▶ [Materials provided]
(* ===== verification/RsExtent.v ===== *)
(** * Resync extents (src/bsr/bsr_actlog.c)

    A resync reads and writes one extent of 128 MiB at a time.  With peers up
    to protocol 112 it must not meet application writes there:
    [bsr_try_rs_begin_io] stops new writes to the extent, waits until the
    activity log has no reference in it, and only then locks it. *)

From S2P Require Import Prelude LruCache Bitmap BitmapApi State ActLog SyncBits.

Module RsExtent.
Import Bitmap BitmapApi State LruCache ActLog SyncBits.

Definition EAGAIN : Z := 11.
Definition EINTR : Z := 4.
Definition BM_SECT_TO_EXT (sector : Z) : Z := Z.shiftr sector (BM_EXT_SHIFT - 9).
Definition BM_EXT_TO_SECT (enr : Z) : Z := Z.shiftl enr (BM_EXT_SHIFT - 9).

Definition set_wenr (r : rs_peer) (v : Z) : rs_peer := mk_rs_peer (rs_version r) (resync_lru r) (bmes r) v (resync_locked r).
Definition set_resync_locked (r : rs_peer) (v : Z) : rs_peer := mk_rs_peer (rs_version r) (resync_lru r) (bmes r) (resync_wenr r) v.

Definition bme_set_bit (r : rs_peer) (i : nat) (bit : Z) : rs_peer := upd_bme r i (fun x => set_bme_flags (Z.setbit (bme_flags x) bit) x).
Definition bme_clear_bit (r : rs_peer) (i : nat) (bit : Z) : rs_peer := upd_bme r i (fun x => set_bme_flags (Z.clearbit (bme_flags x) bit) x).
Definition bme_zero (r : rs_peer) (i : nat) : rs_peer := upd_bme r i (set_bme_flags 0).

(** [lc_put] of a resync extent, and what follows the last reference.  The error of [lc_put] is for null pointers. *)
Definition bme_put (r : rs_peer) (i : nat) : option (Z * rs_peer) :=
  '(n, lc) ← lc_put (resync_lru r) i;
  let r := set_lru r lc in
  Some (n, if n =? 0 then set_resync_locked (bme_zero r i) (u32 (resync_locked r - 1)) else r).

(** A new label gets the count of its bits, and is committed. *)
Definition bme_init (mon : bool) (bm : bsr_bitmap) (idx enr : Z) (r : rs_peer) (i : nat) : option rs_peer :=
  w ← bm_e_weight bm idx enr;
  let r := upd_bme r i (fun x => mk_bme w 0 (bme_flags x)) in
  lc ← lc_committed mon (resync_lru r);
  Some (set_lru r lc).

(** Are writes active in one of the [AL_EXT_PER_BM_SECT] extents of the activity log? *)
Definition al_in_use (al : lru_cache) (enr : Z) : bool :=
  existsb (fun i => lc_is_used al (u32 (enr * AL_EXT_PER_BM_SECT + Z.of_nat i))) (seq 0 32).

(** ** Taking an extent without sleeping *)

(** The results: the code, whether the assertions held, the extents. *)
Definition rs_result : Type := Z * bool * rs_peer.

(** The extent another call waited for is given up. *)
Definition kick_waiting (enr : Z) (r : rs_peer) : option (bool * rs_peer) :=
  if negb (resync_wenr r =? LC_FREE) && negb (resync_wenr r =? enr) then
    match lc_find (resync_lru r) (resync_wenr r) with
    | Some i =>
      let ok := negb (bme_test r i BME_LOCKED) && bme_test r i BME_NO_WRITES in
      '(_, r) ← bme_put (set_wenr (bme_clear_bit r i BME_NO_WRITES) LC_FREE) i;
      Some (ok, r)
    | None => Some (false, r)
    end
  else Some (true, r).

(** [try_again] with an extent. *)
Definition rs_try_again (throttle : bool) (enr : Z) (ok : bool) (r : rs_peer) (i : nat) : option rs_result :=
  if throttle || (bme_test r i BME_PRIORITY && (refcnt (elem (resync_lru r) i) =? 1)) then
    let ok := ok && negb (bme_test r i BME_LOCKED) && bme_test r i BME_NO_WRITES in
    '(_, r) ← bme_put (set_wenr (bme_clear_bit (bme_clear_bit r i BME_NO_WRITES) i BME_PRIORITY) LC_FREE) i;
    Some (- EAGAIN, ok, r)
  else Some (- EAGAIN, ok, set_wenr r (u32 enr)).

(** [check_al] *)
Definition rs_check_al (al : lru_cache) (throttle : bool) (enr : Z) (ok : bool) (r : rs_peer) (i : nat) : option rs_result :=
  if (rs_version r <=? 112) && al_in_use al enr then rs_try_again throttle enr ok r i
  else Some (0, ok, set_wenr (bme_set_bit r i BME_LOCKED) LC_FREE).

(** An extent that is in the cache. *)
Definition rs_try_hit (al : lru_cache) (throttle : bool) (enr : Z) (ok : bool) (r : rs_peer) (i : nat) : option rs_result :=
  if bme_test r i BME_LOCKED then Some (0, ok, set_wenr r LC_FREE)
  else if negb (bme_test r i BME_NO_WRITES) then
    rs_check_al al throttle enr ok (set_resync_locked (bme_set_bit r i BME_NO_WRITES) (u32 (resync_locked r + 1))) i
  else
    let lc := upd (resync_lru r) i (fun e => mk_element (u32 (refcnt e - 1)) (lc_number e) (lc_new_number e)) in
    rs_check_al al throttle enr (ok && (0 <? refcnt (elem lc i))) (set_lru r lc) i.

(** An extent that is not. *)
Definition rs_try_new (mon : bool) (bm : bsr_bitmap) (idx : Z) (al : lru_cache) (throttle : bool) (enr : Z) (ok : bool) (r : rs_peer)
    : option rs_result :=
  if u32 (Z.of_nat (nr_elements (resync_lru r)) - 3) <? resync_locked r then Some (- EAGAIN, ok, r)
  else
    '(e, lc) ← lc_get mon (resync_lru r) (u32 enr);
    let r := set_lru r lc in
    match e with
    | None => if LC_LOCKED (flags lc) then None else Some (- EAGAIN, ok, r)
    | Some i =>
      '(ok, r) ← (if negb (lc_number (elem lc i) =? enr) then
                    r ← bme_init mon bm idx (u32 enr) r i; Some (ok && negb (bme_test r i BME_LOCKED), r)
                  else Some (ok, r));
      let r := bme_set_bit r i BME_NO_WRITES in
      let ok := ok && (refcnt (elem (resync_lru r) i) =? 1) in
      rs_check_al al throttle enr ok (set_resync_locked r (u32 (resync_locked r + 1))) i
    end.

(** [slow]: what [bsr_rs_should_slow_down] says. *)
Definition bsr_try_rs_begin_io (mon : bool) (bm : bsr_bitmap) (idx : Z) (al : lru_cache) (throttle slow : bool) (sector : Z) (r : rs_peer)
    : option rs_result :=
  let enr := BM_SECT_TO_EXT sector in
  let throttle := throttle && slow in
  if throttle && negb (resync_wenr r =? enr) then Some (- EAGAIN, true, r)
  else
    '(ok, r) ← kick_waiting enr r;
    '(e, lc) ← lc_try_get mon (resync_lru r) (u32 enr);
    let r := set_lru r lc in
    match e with
    | Some i => rs_try_hit al throttle enr ok r i
    | None => rs_try_new mon bm idx al throttle enr ok r
    end.

(** ** Taking an extent, waiting for it *)

(** [_bme_get]; [None] is the [BUG_ON]. *)
Definition _bme_get (mon : bool) (bm : bsr_bitmap) (idx enr : Z) (r : rs_peer) : option (option nat * rs_peer) :=
  if Z.of_nat (nr_elements (resync_lru r)) / 2 <? resync_locked r then Some (None, r)
  else
    '(e, lc) ← lc_get mon (resync_lru r) enr;
    let r := set_lru r lc in
    match e with
    | None => if LC_LOCKED (flags lc) then None else Some (None, r)
    | Some i =>
      r ← (if negb (lc_number (elem lc i) =? enr) then bme_init mon bm idx enr r i else Some r);
      let r := if refcnt (elem (resync_lru r) i) =? 1 then set_resync_locked r (u32 (resync_locked r + 1)) else r in
      Some (Some i, bme_set_bit r i BME_NO_WRITES)
    end.

Definition _is_in_al (al : lru_cache) (enr : Z) : bool := lc_is_used al enr.

(** [bsr_rs_begin_io] when nobody runs in between: done, or the [i]th extent of the activity log it has to wait for. *)
Inductive rs_begin := RB_done (r : rs_peer) | RB_no_extent (r : rs_peer) | RB_waits (i : nat) (r : rs_peer).

Definition bsr_rs_begin_io (mon : bool) (bm : bsr_bitmap) (idx : Z) (al : lru_cache) (sector : Z) (r : rs_peer) : option rs_begin :=
  let enr := BM_SECT_TO_EXT sector in
  '(e, r) ← _bme_get mon bm idx (u32 enr) r;
  match e with
  | None => Some (RB_no_extent r)
  | Some i =>
    if bme_test r i BME_LOCKED then Some (RB_done r)
    else match List.find (fun k => _is_in_al al (u32 (u32 enr * AL_EXT_PER_BM_SECT + Z.of_nat k))) (seq 0 32) with
         | Some k => Some (RB_waits k r)
         | None => Some (RB_done (bme_set_bit r i BME_LOCKED))
         end
  end.

(** A signal, or stepping aside for a write that has priority. *)
Definition rs_begin_abort (r : rs_peer) (i : nat) : option rs_peer := '(_, r) ← bme_put r i; Some r.

(** ** Giving extents back *)

(** The result: whether there was nothing to complain about. *)
Definition bsr_rs_complete_io (sector : Z) (r : rs_peer) : option (bool * rs_peer) :=
  match lc_find (resync_lru r) (u32 (BM_SECT_TO_EXT sector)) with
  | None => Some (false, r)
  | Some i => if refcnt (elem (resync_lru r) i) =? 0 then Some (false, r) else '(_, r) ← bme_put r i; Some (true, r)
  end.

(** [ldev]: the disk is detaching or better. *)
Definition bsr_rs_cancel_all (ldev : bool) (r : rs_peer) : rs_peer :=
  let r := if ldev then mk_rs_peer (rs_version r) (lc_reset (resync_lru r)) (map (fun _ => mk_bme 0 0 0) (bmes r)) (resync_wenr r) (resync_locked r)
           else r in
  set_wenr (set_resync_locked r 0) LC_FREE.

(** The loop of [bsr_rs_del_all]. *)
Fixpoint rs_del (idx : list nat) (ok : bool) (r : rs_peer) : option rs_result :=
  match idx with
  | [] => Some (0, ok && (used (resync_lru r) =? 0), r)
  | i :: idx =>
    let n := lc_number (elem (resync_lru r) i) in
    if n =? LC_FREE then rs_del idx ok r
    else
      '(ok, r) ← (if n =? resync_wenr r then
                    let ok := ok && negb (bme_test r i BME_LOCKED) && bme_test r i BME_NO_WRITES in
                    let r := set_wenr (bme_clear_bit r i BME_NO_WRITES) LC_FREE in
                    '(_, lc) ← lc_put (resync_lru r) i; Some (ok, set_lru r lc)
                  else Some (ok, r));
      if negb (refcnt (elem (resync_lru r) i) =? 0) then Some (- EAGAIN, ok, r)
      else
        let ok := ok && negb (bme_test r i BME_LOCKED) && negb (bme_test r i BME_NO_WRITES) in
        lc ← lc_del (resync_lru r) i;
        rs_del idx ok (set_lru r lc)
  end.

Definition bsr_rs_del_all (ldev : bool) (r : rs_peer) : option rs_result :=
  if ldev then rs_del (seq 0 (nr_elements (resync_lru r))) true r else Some (0, true, r).

Definition bsr_sector_has_priority (sector : Z) (r : rs_peer) : bool :=
  match lc_find (resync_lru r) (u32 (BM_SECT_TO_EXT sector)) with
  | Some i => bme_test r i BME_PRIORITY
  | None => false
  end.

(** ** Telling the peers *)

(** [extent_in_sync]; [uptodate]: the disk of the peer is up to date. *)
Definition extent_in_sync (env : sync_env) (bm : bsr_bitmap) (al : lru_cache) (p : sync_peer) (uptodate : bool) (enr : Z) : option (bool * sync_peer) :=
  match sp_repl p with
  | L_ESTABLISHED | L_AHEAD | L_OFF =>
    w ← bsr_bm_total_weight env bm (sp_index p);
    if w =? 0 then Some (true, p)
    else w ← bm_e_weight bm (sp_index p) enr; Some (w =? 0, p)
  | L_SYNC_SOURCE | L_SYNC_TARGET =>
    '(err, _, r) ← bsr_try_rs_begin_io (se_monitor env) bm (sp_index p) al false false (BM_EXT_TO_SECT enr) (sp_rs p);
    if err =? 0 then
      i ← lc_find (resync_lru r) enr;
      let rv := rs_left (bme r i) =? 0 in
      '(_, r) ← bsr_rs_complete_io (BM_EXT_TO_SECT enr) r;
      Some (rv, sp_set_rs p r)
    else Some (false, sp_set_rs p r)
  | L_PAUSED_SYNC_T => Some (uptodate, p)
  | _ => Some (false, p)
  end.

End RsExtent.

▶ [What needs to be done]
With the line that has "Definition bsr_try_rs_begin_io (mon" as the first and the line that has "Definition _is_in_al (al" as the last, repeat exactly that run of lines above and no more.

▶ [Result of the task]
Definition bsr_try_rs_begin_io (mon : bool) (bm : bsr_bitmap) (idx : Z) (al : lru_cache) (throttle slow : bool) (sector : Z) (r : rs_peer)
    : option rs_result :=
  let enr := BM_SECT_TO_EXT sector in
  let throttle := throttle && slow in
  if throttle && negb (resync_wenr r =? enr) then Some (- EAGAIN, true, r)
  else
    '(ok, r) ← kick_waiting enr r;
    '(e, lc) ← lc_try_get mon (resync_lru r) (u32 enr);
    let r := set_lru r lc in
    match e with
    | Some i => rs_try_hit al throttle enr ok r i
    | None => rs_try_new mon bm idx al throttle enr ok r
    end.

(** ** Taking an extent, waiting for it *)

(** [_bme_get]; [None] is the [BUG_ON]. *)
Definition _bme_get (mon : bool) (bm : bsr_bitmap) (idx enr : Z) (r : rs_peer) : option (option nat * rs_peer) :=
  if Z.of_nat (nr_elements (resync_lru r)) / 2 <? resync_locked r then Some (None, r)
  else
    '(e, lc) ← lc_get mon (resync_lru r) enr;
    let r := set_lru r lc in
    match e with
    | None => if LC_LOCKED (flags lc) then None else Some (None, r)
    | Some i =>
      r ← (if negb (lc_number (elem lc i) =? enr) then bme_init mon bm idx enr r i else Some r);
      let r := if refcnt (elem (resync_lru r) i) =? 1 then set_resync_locked r (u32 (resync_locked r + 1)) else r in
      Some (Some i, bme_set_bit r i BME_NO_WRITES)
    end.

Definition _is_in_al (al : lru_cache) (enr : Z) : bool := lc_is_used al enr.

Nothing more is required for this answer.